- Entries shown
(** * organize-guitar-tabs-format: a shallow embedding and its properties

    The embedded program is [src/organization/organize-guitar-tabs-format.py]:
    [detect_key], [parse_section_header], [normalize_content], [clean_lines],
    [starts_with_lines], [extract_repeated_block], [rebuild_formatted_tab]
    and [main].

    Text.  A Python [str] is a list of characters, a character being a code
    point below 256 (Rocq's [ascii]).  The character classes behind
    [str.strip], [str.isdigit] and the patterns' white space, word and digit
    classes are the ones CPython has on that range.  Case mapping ([lower],
    [title]) is modelled on the ASCII letters: the program applies it to
    section labels only, which its header patterns restrict to ASCII letters,
    digits, space, hyphen, apostrophe and slash.

    Patterns.  The five regular expressions of the program are terms of
    [regex], run by a backtracking matcher [mtch] that tries alternatives from
    left to right, greedy repetition longest first and lazy repetition
    shortest first, as Python's [re] does.

    Failure.  Python operations that can raise are modelled in an error
    monad: [int] on a decimal string (CPython 3.11 and later, and the
    security releases of 3.7 to 3.10, refuse a string of more than 4300
    digits with [ValueError]: sys.int_info.default_max_str_digits) and
    subscripting a dictionary ([KeyError]).

    Dictionaries are association lists in insertion order, which is the order
    in which Python iterates over them.

    The file has two parts: the program and the vocabulary of its
    properties, then the lemmas and theorems. *)

From Stdlib Require Import List Ascii Bool Arith PeanoNat NArith Lia.
From Stdlib Require String DecimalString DecimalNat.
Import ListNotations.
Import String.StringSyntax Ascii.AsciiSyntax.
Open Scope string_scope.
Open Scope list_scope.

Set Implicit Arguments.

(** ** Text *)

Abbreviation text := (list ascii) (only parsing).

Coercion String.list_ascii_of_string : String.string >-> list.

Definition text_eq_dec : forall a b : text, {a = b} + {a <> b} :=
  list_eq_dec ascii_dec.

Definition text_eqb (a b : text) : bool :=
  if text_eq_dec a b then true else false.

Definition lines_eqb (a b : list text) : bool :=
  if list_eq_dec text_eq_dec a b then true else false.

Definition nl : ascii := "010"%char.

Module Py.

Definition code (c : ascii) : nat := nat_of_ascii c.

Definition between (lo hi : nat) (c : ascii) : bool :=
  (lo <=? code c) && (code c <=? hi).

(** [str.isspace] on one character, also the class [\s]. *)
Definition isspace (c : ascii) : bool :=
  between 9 13 c || between 28 32 c || (code c =? 133) || (code c =? 160).

Definition isupper (c : ascii) : bool := between 65 90 c.
Definition islower (c : ascii) : bool := between 97 122 c.
Definition isletter (c : ascii) : bool := isupper c || islower c.
Definition isdecimal (c : ascii) : bool := between 48 57 c.

(** [str.isdigit] on one character: the decimal digits and the
    superscripts 1, 2 and 3. *)
Definition isdigit (c : ascii) : bool :=
  isdecimal c || (code c =? 178) || (code c =? 179) || (code c =? 185).

(** The class [\w]. *)
Definition isword (c : ascii) : bool :=
  isdecimal c || isletter c || (code c =? 95)
  || (code c =? 170) || (code c =? 178) || (code c =? 179) || (code c =? 181)
  || (code c =? 185) || (code c =? 186) || between 188 190 c
  || between 192 214 c || between 216 246 c || between 248 255 c.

- Task details
Go through the entries above and copy each line with "only" in it.

- Response below
    section labels only, which its header patterns restrict to ASCII letters,
Abbreviation text := (list ascii) (only parsing).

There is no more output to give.